= Problem to work on =
Search the records for the string "gmap", then copy each line that has it.
###
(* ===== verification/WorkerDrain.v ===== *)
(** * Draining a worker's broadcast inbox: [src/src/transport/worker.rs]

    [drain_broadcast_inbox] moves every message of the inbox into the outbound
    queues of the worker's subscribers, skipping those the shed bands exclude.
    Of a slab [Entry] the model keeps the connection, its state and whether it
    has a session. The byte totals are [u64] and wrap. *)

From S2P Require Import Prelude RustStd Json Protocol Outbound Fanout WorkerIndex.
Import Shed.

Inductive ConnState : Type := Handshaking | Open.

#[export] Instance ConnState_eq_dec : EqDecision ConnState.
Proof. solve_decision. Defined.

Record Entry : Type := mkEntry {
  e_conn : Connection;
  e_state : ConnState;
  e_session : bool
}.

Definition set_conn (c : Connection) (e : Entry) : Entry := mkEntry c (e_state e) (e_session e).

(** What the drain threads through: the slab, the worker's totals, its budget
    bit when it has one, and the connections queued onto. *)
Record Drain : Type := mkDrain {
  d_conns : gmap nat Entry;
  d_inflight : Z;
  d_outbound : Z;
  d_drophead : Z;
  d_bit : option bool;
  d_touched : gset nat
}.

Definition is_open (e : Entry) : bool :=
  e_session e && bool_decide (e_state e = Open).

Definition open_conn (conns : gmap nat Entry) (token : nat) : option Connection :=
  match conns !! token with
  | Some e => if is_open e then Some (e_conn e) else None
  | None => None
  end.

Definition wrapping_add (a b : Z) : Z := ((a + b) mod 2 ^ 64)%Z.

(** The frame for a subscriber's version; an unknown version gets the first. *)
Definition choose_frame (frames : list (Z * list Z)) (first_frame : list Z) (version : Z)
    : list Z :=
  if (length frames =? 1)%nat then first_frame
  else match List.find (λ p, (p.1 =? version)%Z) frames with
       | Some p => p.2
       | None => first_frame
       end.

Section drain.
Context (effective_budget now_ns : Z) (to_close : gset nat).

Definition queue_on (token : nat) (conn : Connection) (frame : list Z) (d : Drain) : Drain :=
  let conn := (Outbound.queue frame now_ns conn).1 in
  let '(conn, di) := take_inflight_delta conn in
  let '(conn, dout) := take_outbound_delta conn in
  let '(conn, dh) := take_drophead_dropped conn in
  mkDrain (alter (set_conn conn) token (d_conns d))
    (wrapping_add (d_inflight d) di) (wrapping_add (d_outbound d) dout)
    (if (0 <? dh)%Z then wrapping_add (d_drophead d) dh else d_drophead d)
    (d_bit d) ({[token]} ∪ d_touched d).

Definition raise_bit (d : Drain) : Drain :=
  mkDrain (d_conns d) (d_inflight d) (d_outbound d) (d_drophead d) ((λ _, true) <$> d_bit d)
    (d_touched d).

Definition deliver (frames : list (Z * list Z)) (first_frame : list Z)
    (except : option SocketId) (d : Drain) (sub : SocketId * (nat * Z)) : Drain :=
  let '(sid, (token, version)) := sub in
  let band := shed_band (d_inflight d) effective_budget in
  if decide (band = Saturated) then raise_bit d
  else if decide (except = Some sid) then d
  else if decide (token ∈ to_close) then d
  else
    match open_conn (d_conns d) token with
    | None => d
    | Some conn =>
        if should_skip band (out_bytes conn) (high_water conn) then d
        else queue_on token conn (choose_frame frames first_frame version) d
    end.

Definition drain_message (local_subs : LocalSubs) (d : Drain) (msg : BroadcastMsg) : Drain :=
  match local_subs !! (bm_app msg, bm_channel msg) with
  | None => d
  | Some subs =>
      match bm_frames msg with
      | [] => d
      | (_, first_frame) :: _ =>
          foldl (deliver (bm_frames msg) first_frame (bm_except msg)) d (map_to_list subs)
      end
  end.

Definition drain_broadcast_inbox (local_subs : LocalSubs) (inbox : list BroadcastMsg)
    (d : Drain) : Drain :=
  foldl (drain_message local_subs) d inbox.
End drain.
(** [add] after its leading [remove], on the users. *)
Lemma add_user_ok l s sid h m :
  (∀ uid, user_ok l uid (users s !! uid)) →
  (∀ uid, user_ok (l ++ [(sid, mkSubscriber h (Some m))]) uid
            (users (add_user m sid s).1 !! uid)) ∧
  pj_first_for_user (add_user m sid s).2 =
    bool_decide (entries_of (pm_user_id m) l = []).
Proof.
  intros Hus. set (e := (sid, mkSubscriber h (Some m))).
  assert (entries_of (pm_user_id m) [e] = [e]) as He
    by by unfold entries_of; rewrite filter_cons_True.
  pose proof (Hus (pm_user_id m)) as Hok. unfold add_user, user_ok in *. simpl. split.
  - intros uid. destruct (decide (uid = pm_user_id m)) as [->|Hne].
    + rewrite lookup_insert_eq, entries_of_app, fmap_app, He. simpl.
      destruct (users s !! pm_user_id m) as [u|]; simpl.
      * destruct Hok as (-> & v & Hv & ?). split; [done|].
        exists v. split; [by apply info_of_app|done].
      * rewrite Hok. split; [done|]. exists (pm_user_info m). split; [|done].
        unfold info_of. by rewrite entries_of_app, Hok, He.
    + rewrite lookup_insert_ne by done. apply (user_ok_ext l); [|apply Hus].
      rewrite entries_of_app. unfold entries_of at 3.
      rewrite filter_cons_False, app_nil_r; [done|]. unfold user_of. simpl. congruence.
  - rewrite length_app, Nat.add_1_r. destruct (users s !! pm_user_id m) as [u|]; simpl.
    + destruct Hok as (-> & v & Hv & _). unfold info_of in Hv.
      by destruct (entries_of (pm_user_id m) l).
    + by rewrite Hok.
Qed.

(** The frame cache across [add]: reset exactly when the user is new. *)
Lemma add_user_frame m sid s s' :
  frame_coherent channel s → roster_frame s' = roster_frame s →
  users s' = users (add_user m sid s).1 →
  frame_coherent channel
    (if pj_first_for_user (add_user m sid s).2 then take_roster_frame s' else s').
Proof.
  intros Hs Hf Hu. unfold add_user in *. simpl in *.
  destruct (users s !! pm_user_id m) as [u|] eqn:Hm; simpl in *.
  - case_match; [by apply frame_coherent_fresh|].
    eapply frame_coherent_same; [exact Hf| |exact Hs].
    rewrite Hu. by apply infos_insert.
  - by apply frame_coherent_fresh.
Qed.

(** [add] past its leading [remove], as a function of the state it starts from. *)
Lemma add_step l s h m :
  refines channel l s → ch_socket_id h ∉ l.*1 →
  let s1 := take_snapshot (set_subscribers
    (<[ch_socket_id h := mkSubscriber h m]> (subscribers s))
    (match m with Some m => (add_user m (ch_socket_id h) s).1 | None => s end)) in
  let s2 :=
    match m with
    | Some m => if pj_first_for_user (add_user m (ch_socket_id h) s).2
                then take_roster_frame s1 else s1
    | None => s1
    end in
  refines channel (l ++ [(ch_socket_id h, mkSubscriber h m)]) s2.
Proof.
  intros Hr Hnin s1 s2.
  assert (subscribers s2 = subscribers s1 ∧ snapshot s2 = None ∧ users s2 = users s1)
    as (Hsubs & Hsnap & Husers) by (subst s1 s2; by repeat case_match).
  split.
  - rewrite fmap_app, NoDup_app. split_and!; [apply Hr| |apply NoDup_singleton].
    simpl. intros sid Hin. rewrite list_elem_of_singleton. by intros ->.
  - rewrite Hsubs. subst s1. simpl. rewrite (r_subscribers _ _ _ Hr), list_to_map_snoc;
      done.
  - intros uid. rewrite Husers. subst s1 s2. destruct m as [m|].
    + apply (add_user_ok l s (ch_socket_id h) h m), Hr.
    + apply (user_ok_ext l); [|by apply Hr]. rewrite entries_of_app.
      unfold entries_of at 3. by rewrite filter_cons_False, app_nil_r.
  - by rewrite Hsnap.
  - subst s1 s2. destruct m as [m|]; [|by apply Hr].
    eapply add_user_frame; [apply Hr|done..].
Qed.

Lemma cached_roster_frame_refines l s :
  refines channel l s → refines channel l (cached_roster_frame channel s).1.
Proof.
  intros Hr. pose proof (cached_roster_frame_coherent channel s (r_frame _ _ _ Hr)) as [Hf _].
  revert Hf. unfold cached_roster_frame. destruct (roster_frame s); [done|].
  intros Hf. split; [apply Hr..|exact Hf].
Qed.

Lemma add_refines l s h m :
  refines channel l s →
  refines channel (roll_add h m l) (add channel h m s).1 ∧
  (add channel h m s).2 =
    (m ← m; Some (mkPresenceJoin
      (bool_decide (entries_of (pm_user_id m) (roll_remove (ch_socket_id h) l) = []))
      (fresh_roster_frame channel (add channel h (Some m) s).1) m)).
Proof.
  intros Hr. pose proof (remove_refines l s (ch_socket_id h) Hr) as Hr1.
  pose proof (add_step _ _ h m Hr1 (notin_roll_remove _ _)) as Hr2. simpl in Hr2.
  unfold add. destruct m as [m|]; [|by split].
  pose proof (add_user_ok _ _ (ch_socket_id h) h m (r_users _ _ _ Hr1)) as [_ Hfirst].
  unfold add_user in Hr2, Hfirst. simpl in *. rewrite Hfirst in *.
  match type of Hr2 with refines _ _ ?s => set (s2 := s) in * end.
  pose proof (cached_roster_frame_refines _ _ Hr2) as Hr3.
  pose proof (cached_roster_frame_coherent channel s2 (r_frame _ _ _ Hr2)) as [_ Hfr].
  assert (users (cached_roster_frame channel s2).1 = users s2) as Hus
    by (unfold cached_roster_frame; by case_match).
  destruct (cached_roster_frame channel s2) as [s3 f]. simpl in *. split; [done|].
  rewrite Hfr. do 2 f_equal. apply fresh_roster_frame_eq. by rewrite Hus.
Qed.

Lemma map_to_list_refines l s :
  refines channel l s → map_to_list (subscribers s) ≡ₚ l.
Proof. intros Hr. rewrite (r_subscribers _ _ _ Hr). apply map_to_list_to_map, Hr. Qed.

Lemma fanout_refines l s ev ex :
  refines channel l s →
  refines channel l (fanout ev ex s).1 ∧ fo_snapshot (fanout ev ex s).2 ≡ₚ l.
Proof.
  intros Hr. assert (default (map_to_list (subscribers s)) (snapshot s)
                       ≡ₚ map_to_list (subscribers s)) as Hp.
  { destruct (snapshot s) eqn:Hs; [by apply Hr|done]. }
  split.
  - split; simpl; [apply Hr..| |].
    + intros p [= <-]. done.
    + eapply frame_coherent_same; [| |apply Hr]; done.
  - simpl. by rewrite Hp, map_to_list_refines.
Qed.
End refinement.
###
= Solved problem =
  d_conns : gmap nat Entry;
Definition open_conn (conns : gmap nat Entry) (token : nat) : option Connection :=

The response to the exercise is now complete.